=== Raw data ===
(* ===== verification/KheapRelease.v ===== *)
(** * Releasing a block keeps the heap's invariant

    [free] in terms of the segments: a block becomes a hole, which the holes next to
    it join.  The hole on the left is found through its footer, which must
    point to its header; a hole that has swallowed its right neighbour has no such
    footer, and the last section shows what then becomes of the block behind it. *)

From Stdlib Require Import ZArith Lia List String Sorting.
From stdpp Require Import base list gmap.
From S2P Require Import Prelude Machine Kernel Common Monitor OrderedArray Kmalloc Frames Paging Kheap.
From S2P Require Import KheapSpec KheapWf KheapFree.

(** A hole on the right is swallowed. *)
Definition swallow (n : Z) (post : list (bool * Z)) : Z * list (bool * Z) :=
  match post with
  | (true, k) :: post => (n + k, post)
  | _ => (n, post)
  end.

(** The block of [n] bytes between [pre] and [post] becomes a hole. *)
Definition released (pre : list (bool * Z)) (n : Z) (post : list (bool * Z)) : list (bool * Z) :=
  let '(n, post) := swallow n post in
  match last pre with
  | Some (true, k) => removelast pre ++ (true, k + n) :: post
  | _ => pre ++ (true, n) :: post
  end.

Lemma swallow_le m a post e n n2 post2 : tiles m a post e -> swallow n post = (n2, post2) -> n <= n2.
Proof. destruct post as [|[[] k] r]; cbn; [|intros (? & _)|]; intros; simplify_eq; lia. Qed.

Lemma released_joins pre k n post :
  released (pre ++ [(true, k)]) n post =
  pre ++ (true, k + (swallow n post).1) :: (swallow n post).2.
Proof.
  unfold released. destruct (swallow n post) as [n' post']. rewrite last_snoc, removelast_last. done.
Qed.

(** The invariant while the holes [miss] are not yet in the index. *)
Record heap_part `{Linkage} (m : memory) (heap base cap st en : Z) (segs : list (bool * Z))
    (l : list Z) (junk : nat) (miss : list Z) : Prop := HeapPart {
  pt_heap : heap_at m heap base cap l st en;
  pt_fun : load32 m (heap + 12) = sym_header_t_less_than;
  pt_tiles : tiles m st segs en;
  pt_index : l ++ miss ≡ₚ hole_addrs st segs ++ replicate junk 0;
  pt_tail : forall i, Z.of_nat (length l) <= i < cap -> load32 m (base + 4 * i) = 0;
  pt_null : nulls_ok m (en - st) l junk;
  pt_places : 12 <= heap /\ 12 <= base /\ 12 <= st /\ en < 4294967296 /\ cap < 2147483648
}.

Lemma part_whole `{Linkage} m heap base cap st en segs l junk :
  heap_part m heap base cap st en segs l junk [] <-> heap_wf m heap base cap st en segs l junk.
Proof.
  split; intros []; constructor; try done; by rewrite ?app_nil_r in *.
Qed.

(** ** Footers of holes *)

(** Every hole among the segments from [a] on has a footer that points to its header.
    [free] finds a left neighbour by that footer.  It is not part of [heap_wf], for not
    every hole has one: [create_heap] writes none, and [unify_right] leaves the
    old one. *)
Fixpoint hole_footers (m : memory) (a : Z) (segs : list (bool * Z)) : Prop :=
  match segs with
  | [] => True
  | (hole, n) :: rest => (hole = true -> footer_at m a n) /\ hole_footers m (a + n) rest
  end.

Lemma hole_footers_app m m' a pre post c :
  tiles m' a pre c -> hole_footers m a (pre ++ post) <-> hole_footers m a pre /\ hole_footers m c post.
Proof.
  revert a. induction pre as [|[b n] r IH]; intros a Ht; cbn in *; [subst; tauto|].
  destruct Ht as (_ & _ & _ & Ht). rewrite (IH _ Ht). tauto.
Qed.

Lemma hole_footers_frame m m' P a segs e :
  tiles m a segs e -> hole_footers m a segs -> same_on P m m' -> 0 <= a -> e <= 4294967296 ->
  (forall b, a <= b < e -> P b) -> hole_footers m' a segs.
Proof.
  revert a. induction segs as [|[b n] r IH]; intros a Ht Hf Hs Ha He HP; cbn in *; [done|].
  destruct Ht as (Hn & _ & _ & Ht). destruct Hf as [Hf Hr]. pose proof (tiles_le _ _ _ _ Ht). split.
  - intros Hb. eapply footer_frame; [by apply Hf|exact Hs|lia|unfold region; lia|]. intros; apply HP; lia.
  - eapply IH; [exact Ht|exact Hr|exact Hs|lia|lia|]. intros; apply HP; lia.
Qed.

(** The segments determine where they begin. *)
Lemma tiles_start m m' a a' segs e : tiles m a segs e -> tiles m' a' segs e -> a = a'.
Proof.
  revert a a'. induction segs as [|[b n] r IH]; intros a a' H H'; cbn in *; [congruence|].
  destruct H as (_ & _ & _ & H), H' as (_ & _ & _ & H'). specialize (IH _ _ H H'). lia.
Qed.

Section Release.
Context `{Linkage, Kmalloc} (heap base cap st en : Z).

(** Writing marks in the managed addresses keeps all but the tiling. *)
Lemma part_area m m' segs segs' l junk miss miss' :
  heap_part m heap base cap st en segs l junk miss ->
  same_on (fun b => ~ (st <= b < en)) m m' -> tiles m' st segs' en ->
  l ++ miss' ≡ₚ hole_addrs st segs' ++ replicate junk 0 ->
  heap_part m' heap base cap st en segs' l junk miss'.
Proof.
  intros [] Hs Ht Hi. pose proof (heap_struct _ _ _ _ _ _ _ pt_heap0) as [??].
  pose proof (heap_room _ _ _ _ _ _ _ pt_heap0) as [??]. pose proof (heap_area _ _ _ _ _ _ _ pt_heap0) as [??].
  pose proof (heap_apart_area _ _ _ _ _ _ _ pt_heap0). constructor; try done.
  - by eapply heap_at_free_area.
  - rewrite <- pt_fun0. eapply load32_same_on; [exact Hs|unfold region; lia|]. cbv beta. lia.
  - intros i Hj. rewrite <- (pt_tail0 i Hj). eapply load32_same_on; [exact Hs|unfold region; lia|]. cbv beta. lia.
  - eapply nulls_frame; [exact pt_null0|exact Hs|cbv beta; lia].
Qed.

=== Assigned task ===
Begin at the line that has "l ++ miss' ≡ₚ" in the entries above; stop after the line that has "pose proof (heap_room". Transcribe exactly those lines and no others.

=== Written response ===
  l ++ miss' ≡ₚ hole_addrs st segs' ++ replicate junk 0 ->
  heap_part m' heap base cap st en segs' l junk miss'.
Proof.
  intros [] Hs Ht Hi. pose proof (heap_struct _ _ _ _ _ _ _ pt_heap0) as [??].
  pose proof (heap_room _ _ _ _ _ _ _ pt_heap0) as [??]. pose proof (heap_area _ _ _ _ _ _ _ pt_heap0) as [??].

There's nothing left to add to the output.